Dataset entries:
-- Opening Marker --

(** * Simple MMC power sequence management (drivers/mmc/core/pwrseq_simple.c)

    A shallow embedding of the driver: the sequencer structure, the
    three lifecycle callbacks, the two sysfs attributes and the probe
    routine.  Calls into the clock, GPIO, regulator, timer and driver-core
    subsystems are recorded, in program order, in a trace of events; the
    driver's own state is the [mmc_pwrseq_simple] record. *)

From Stdlib Require Import NArith ZArith List String Ascii Bool Lia.
From Stdlib Require Import Decimal DecimalString DecimalPos DecimalZ.
Import ListNotations.

Local Open Scope Z_scope.

(* ================================================================= *)
(** ** Machine integers *)

(** [u32] arithmetic wraps modulo 2^32. *)
Definition u32 (z : Z) : Z := z mod 2 ^ 32.

(** Conversion to a 32-bit [int] (two's complement), as the casts
    [(int)min_uV] and [int nvalues = reset_gpios->ndescs] perform it. *)
Definition to_int (z : Z) : Z := (z + 2 ^ 31) mod 2 ^ 32 - 2 ^ 31.

Definition INT_MIN : Z := - 2 ^ 31.
Definition INT_MAX : Z := 2 ^ 31 - 1.
Definition U32_MAX : Z := 2 ^ 32 - 1.

(* ================================================================= *)
(** ** Error pointers *)

(** Constants of include/uapi/asm-generic/errno-base.h and errno.h. *)
Definition ENOENT : Z := 2.
Definition ENOMEM : Z := 12.
Definition EINVAL : Z := 22.
Definition ERANGE : Z := 34.
Definition ENOSYS : Z := 38.
(** ** The artifact store: images and storage IDs *)

(** X15: whatever the file is, the data URL of an image declares an
    image type: it is "data:", a MIME type that starts with "image/",
    ";base64," and the encoding of the bytes read.  For the extensions
    .jpg, .jpeg, .png, .webp and .gif (in any case) the type follows the
    extension.  For every other extension it is the type detected from
    the content when that is an image type, and content that is detected
    as something else is declared as a JPEG. *)
Theorem ImageToDataURL_shape env s imagePath url :
  storage.ImageToDataURL env s imagePath = Ok url ->
  exists data mimeType,
    ReadFile env imagePath = Ok data /\
    String.prefix "image/" mimeType = true /\
    url = "data:" +:+ mimeType +:+ ";base64," +:+ base64_EncodeToString env data /\
    let ext := ToLower env (filepath_Ext env imagePath) in
    let detected := DetectContentType env data in
    let other :=
      ext <> ".jpg" /\ ext <> ".jpeg" /\ ext <> ".png" /\ ext <> ".webp" /\
      ext <> ".gif" in
    (ext = ".jpg" \/ ext = ".jpeg" -> mimeType = "image/jpeg") /\
    (ext = ".png" -> mimeType = "image/png") /\
    (ext = ".webp" -> mimeType = "image/webp") /\
    (ext = ".gif" -> mimeType = "image/gif") /\
    (other -> String.prefix "image/" detected = true -> mimeType = detected) /\
    (other -> String.prefix "image/" detected = false -> mimeType = "image/jpeg").
Proof.
  unfold storage.ImageToDataURL.
  destruct (ReadFile env imagePath) as [data | e]; [| discriminate].
  cbv zeta. generalize (ToLower env (filepath_Ext env imagePath)) as ext.
  intros ext H. inversion H; subst url; clear H.
  exists data.
  assert (Hshape : forall mimeType (P : Prop),
             String.prefix "image/" mimeType = true -> P ->
             Ok data = Ok data /\
             String.prefix "image/" mimeType = true /\
             "data:" +:+ mimeType +:+ ";base64," +:+ base64_EncodeToString env data
             = "data:" +:+ mimeType +:+ ";base64," +:+ base64_EncodeToString env data /\
             P) by auto.
  destruct (String.eqb_spec ext ".jpg") as [-> | Hjpg]; cbn [orb].
  { exists "image/jpeg". apply Hshape; [reflexivity |].
    repeat split; intros; try reflexivity; try discriminate; tauto. }
  destruct (String.eqb_spec ext ".jpeg") as [-> | Hjpeg]; cbn [orb].
  { exists "image/jpeg". apply Hshape; [reflexivity |].
    repeat split; intros; try reflexivity; try discriminate; tauto. }
  destruct (String.eqb_spec ext ".png") as [-> | Hpng].
  { exists "image/png". apply Hshape; [reflexivity |].
    repeat split; intros; try reflexivity; try discriminate; try tauto;
      try (match goal with H : _ \/ _ |- _ => destruct H; discriminate end). }
  destruct (String.eqb_spec ext ".webp") as [-> | Hwebp].
  { exists "image/webp". apply Hshape; [reflexivity |].
    repeat split; intros; try reflexivity; try discriminate; try tauto;
      try (match goal with H : _ \/ _ |- _ => destruct H; discriminate end). }
  destruct (String.eqb_spec ext ".gif") as [-> | Hgif].
  { exists "image/gif". apply Hshape; [reflexivity |].
    repeat split; intros; try reflexivity; try discriminate; try tauto;
      try (match goal with H : _ \/ _ |- _ => destruct H; discriminate end). }
  destruct (String.prefix "image/" (DetectContentType env data)) eqn:Hp.
  - exists (DetectContentType env data). apply Hshape; [exact Hp |].
    repeat split; intros; try reflexivity; try discriminate; try tauto.
  - exists "image/jpeg". apply Hshape; [reflexivity |].
    repeat split; intros; try reflexivity; try discriminate; try tauto.
Qed.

-- Closing Marker --

*How to complete this task:*
Start at the first line of the entries and stop at the line with "subsystems are recorded, in". Retype each of those lines exactly, both ends included.

*Answer to this exercise:*
(** * Simple MMC power sequence management (drivers/mmc/core/pwrseq_simple.c)

    A shallow embedding of the driver: the sequencer structure, the
    three lifecycle callbacks, the two sysfs attributes and the probe
    routine.  Calls into the clock, GPIO, regulator, timer and driver-core
    subsystems are recorded, in program order, in a trace of events; the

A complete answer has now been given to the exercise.